--- Source data Enclosed Below ---

Definition serialize_value (v : bson_kv) (b : bson_info) : option (bson_info * Z) :=
  let ty := kv_type v in
  let data := kv_data v in
  let nothing := Some (b, EXIT_SUCCESS) in
  if ty =? BSON_DOUBLE then d ← data_bytes data; serialize_double b d
  else if ty =? BSON_STRING then
    d ← data_bytes data; serialize_string b (Some (kv_size v)) d
  else if (ty =? BSON_EMBEDDED_DOCUMENT) || (ty =? BSON_ARRAY) then
    d ← data_doc data; serialize_document b d
  else if ty =? BSON_BINARY then
    d ← data_bytes data; serialize_binary b (Some (kv_size v)) (kv_subtype v) d
  else if ty =? BSON_UNDEFINED then nothing
  else if ty =? BSON_OBJECTID then d ← data_bytes data; serialize_objectid b d
  else if ty =? BSON_BOOLEAN then d ← data_bytes data; serialize_boolean b d
  else if ty =? BSON_UTC_DATETIME then d ← data_bytes data; serialize_int64 b d
  else if ty =? BSON_NULL then nothing
  else if ty =? BSON_REGEX then
    n ← data_int32 data 0;
    '(b, _) ← serialize_prefixed data 0 b;
    serialize_prefixed data (4 + n) b
  else if ty =? BSON_DBPOINTER then
    n ← data_int32 data 0;
    '(b, _) ← serialize_prefixed data 0 b;
    o ← data_at data (4 + n);
    serialize_objectid b (Some o)
  else if (ty =? BSON_JS) || (ty =? BSON_SYMBOL) then serialize_prefixed data 0 b
  else if ty =? BSON_JS_CODE then
    n ← data_int32 data 0;
    '(b, _) ← serialize_prefixed data 0 b;
    d ← data_doc_at data (4 + n);
    serialize_document b (Some d)
  else if ty =? BSON_INT32 then d ← data_bytes data; serialize_int32 b d
  else if (ty =? BSON_TIMESTAMP) || (ty =? BSON_INT64) then
    d ← data_bytes data; serialize_int64 b d
  else nothing (* BSON_MIN, BSON_MAX *).
(* ===== verification/BsonPrint.v ===== *)
(** * src/bson/bson-util.c and src/bson/bson-printer.c: printing documents

    [bson_print] runs the reader over a document and prints a line for every
    element; an array is copied into a reader of its own and printed by a
    recursive call. The program src/bson/bson-printer.c prints every document
    of a file. *)
From S2P Require Import Prelude Words Memory Text Stdio Util Hexdump Bson BsonEncode BsonDecode BsonFields.

(** ** [asctime(gmtime(&t))] of the C library *)

(** Days since 1970-01-01 to year, month and day of the month. *)
Definition civil_from_days (days : Z) : Z * Z * Z :=
  let z := days + 719468 in
  let era := z `div` 146097 in
  let doe := z `mod` 146097 in
  let yoe := (doe - doe `div` 1460 + doe `div` 36524 - doe `div` 146096) `div` 365 in
  let doy := doe - (365 * yoe + yoe `div` 4 - yoe `div` 100) in
  let mp := (5 * doy + 2) `div` 153 in
  let d := doy - (153 * mp + 2) `div` 5 + 1 in
  let m := if mp <? 10 then mp + 3 else mp - 9 in
  (yoe + era * 400 + (if m <=? 2 then 1 else 0), m, d).

Definition day_names : list string := ["Sun"; "Mon"; "Tue"; "Wed"; "Thu"; "Fri"; "Sat"].
Definition month_names : list string :=
  ["Jan"; "Feb"; "Mar"; "Apr"; "May"; "Jun"; "Jul"; "Aug"; "Sep"; "Oct"; "Nov"; "Dec"].

Definition name_of (names : list string) (i : Z) : list Z :=
  str_bytes (nth (Z.to_nat i) names EmptyString).

(** Undefined for years that do not have four digits. *)
Definition asctime_gmtime (t : Z) : option (list Z) :=
  let days := t `div` 86400 in
  let secs := t `mod` 86400 in
  let '(y, m, d) := civil_from_days days in
  if bool_decide (1000 ≤ y ≤ 9999) then
    Some (name_of day_names ((days + 4) `mod` 7) ++ SP :: name_of month_names (m - 1) ++
          fmt_wd 3 d ++ SP :: fmt_0d 2 (secs `div` 3600) ++
          58 :: fmt_0d 2 ((secs `div` 60) `mod` 60) ++ 58 :: fmt_0d 2 (secs `mod` 60) ++
          SP :: fmt_d y ++ [NL])
  else None.

(** ** [bson_print] *)

Definition text (s : string) : list Z := str_bytes s.

(** A line that prints nothing but the type. *)
Definition type_name (ty : Z) : option string :=
  if ty =? BSON_EMBEDDED_DOCUMENT then Some "[BSON_EMBEDDED_DOCUMENT] "
  else if ty =? BSON_UNDEFINED then Some "[BSON_UNDEFINED] "
  else if ty =? BSON_OBJECTID then Some "[BSON_OBJECTID] "
  else if ty =? BSON_NULL then Some "[BSON_NULL] "
  else if ty =? BSON_REGEX then Some "[BSON_REGEX] "
  else if ty =? BSON_DBPOINTER then Some "[BSON_DBPOINTER] "
  else if ty =? BSON_JS then Some "[BSON_JS] "
  else if ty =? BSON_SYMBOL then Some "[BSON_SYMBOL] "
  else if ty =? BSON_JS_CODE then Some "[BSON_JS_CODE] "
  else if ty =? BSON_TIMESTAMP then Some "[BSON_TIMESTAMP] "
  else if ty =? BSON_MIN then Some "[BSON_MIN] "
  else if ty =? BSON_MAX then Some "[BSON_MAX] "
  else None.

(** Milliseconds since 1970; [asctime] ends its text with a line feed. *)
Definition utc_output (f : std_stream) (millis : Z) : option output :=
  t ← asctime_gmtime (Z.quot millis 1000);
  Some (fprintf f (text "[BSON_UTC_DATETIME] ") ++ fprintf f (t ++ [NL])).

--- End of Enclosed Source data ---

▶ Assigned task
In the records above, the line with "let doy := doe" marks the start and the line with "(** Undefined for" marks the end; copy that stretch exactly, both lines included, and nothing else.

▶ Reply to the task
  let doy := doe - (365 * yoe + yoe `div` 4 - yoe `div` 100) in
  let mp := (5 * doy + 2) `div` 153 in
  let d := doy - (153 * mp + 2) `div` 5 + 1 in
  let m := if mp <? 10 then mp + 3 else mp - 9 in
  (yoe + era * 400 + (if m <=? 2 then 1 else 0), m, d).

Definition day_names : list string := ["Sun"; "Mon"; "Tue"; "Wed"; "Thu"; "Fri"; "Sat"].
Definition month_names : list string :=
  ["Jan"; "Feb"; "Mar"; "Apr"; "May"; "Jun"; "Jul"; "Aug"; "Sep"; "Oct"; "Nov"; "Dec"].

Definition name_of (names : list string) (i : Z) : list Z :=
  str_bytes (nth (Z.to_nat i) names EmptyString).

(** Undefined for years that do not have four digits. *)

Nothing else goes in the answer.